Pulmonary immunization with a recombinant influenza A virus vaccine induces lung-resident CD4+ memory T cells that are associated with protection against tuberculosis

The lung is the primary site of infection with the major human pathogen, Mycobacterium tuberculosis . Effective vaccines against M. tuberculosis must stimulate memory T cells to provide early protection in the lung. Recently, tissue-resident memory T cells (T RM ) were found to be phenotypically and transcriptional distinct from circulating memory T cells. Here, we identified M. tuberculosis- specific CD4 + T cells induced by recombinant influenza A viruses (rIAV) vaccines expressing M. tuberculosis peptides that persisted in the lung parenchyma with the phenotypic and transcriptional characteristics of T RMs . To determine if these rIAV-induced CD4 + T RM were protective independent of circulating memory T cells, mice previously immunized with the rIAV vaccine were treated with the sphingosine-1-phosphate receptor modulator, FTY720, prior to and during the first 17 days of M. tuberculosis challenge.
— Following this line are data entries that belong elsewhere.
(* ===== verification/ProcState.v ===== *)
(** * Process states

    The members of [struct proc] that the process lock protects are the same in
    the second and the fourth experiment ([proc.h] of both); so are the sleep
    channels and the copying of names. *)

From S2P Require Import Prelude.

Inductive procstate : Type := UNUSED | SLEEPING | RUNNABLE | RUNNING | ZOMBIE.
#[export] Instance procstate_eq_dec : EqDecision procstate.
Proof. solve_decision. Defined.

(** [void *chan]: a process (used by [wait]) or some other address. *)
Inductive chan : Type := ChProc (i : nat) | ChAddr (a : Z).
#[export] Instance chan_eq_dec : EqDecision chan.
Proof. solve_decision. Defined.

(** The members of [struct proc] that [p->lock] protects. *)
Record pshared : Type := Shared {
  p_state : procstate;
  p_parent : option nat;
  p_chan : option chan;
  p_killed : Z;
  p_xstate : Z;
  p_pid : Z;
}.

Definition set_state (x : procstate) (p : pshared) : pshared :=
  Shared x (p_parent p) (p_chan p) (p_killed p) (p_xstate p) (p_pid p).
Definition set_parent (x : option nat) (p : pshared) : pshared :=
  Shared (p_state p) x (p_chan p) (p_killed p) (p_xstate p) (p_pid p).
Definition set_chan (x : option chan) (p : pshared) : pshared :=
  Shared (p_state p) (p_parent p) x (p_killed p) (p_xstate p) (p_pid p).
Definition set_killed (x : Z) (p : pshared) : pshared :=
  Shared (p_state p) (p_parent p) (p_chan p) x (p_xstate p) (p_pid p).
Definition set_xstate (x : Z) (p : pshared) : pshared :=
  Shared (p_state p) (p_parent p) (p_chan p) (p_killed p) x (p_pid p).
Definition set_pid (x : Z) (p : pshared) : pshared :=
  Shared (p_state p) (p_parent p) (p_chan p) (p_killed p) (p_xstate p) x.

(** [safestrcpy(dst, src, n)]: at most [n - 1] bytes up to the terminator, which
    is written; the rest of [dst] stays. *)
Fixpoint safestrcpy (n : nat) (dst src : list Z) : list Z :=
  match n, dst with
  | S n', d :: dst' =>
      match n', src with
      | S _, c :: src' => if c =? 0 then 0 :: dst' else c :: safestrcpy n' dst' src'
      | _, _ => 0 :: dst'
      end
  | _, _ => dst
  end.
This markedly reduced circulating T cells, but had no effect on the frequency of M. tuberculosis- specific CD4 + T RMs in the lung parenchyma or their cytokine response to infection. Importantly, mice immunized with the rIAV vaccine were protected against M. tuberculosis infection even when circulating T cells were profoundly depleted by the treatment. Therefore, pulmonary immunization with the rIAV vaccine stimulates lung-resident CD4 + memory T cells that are associated with early protection against tuberculosis infection.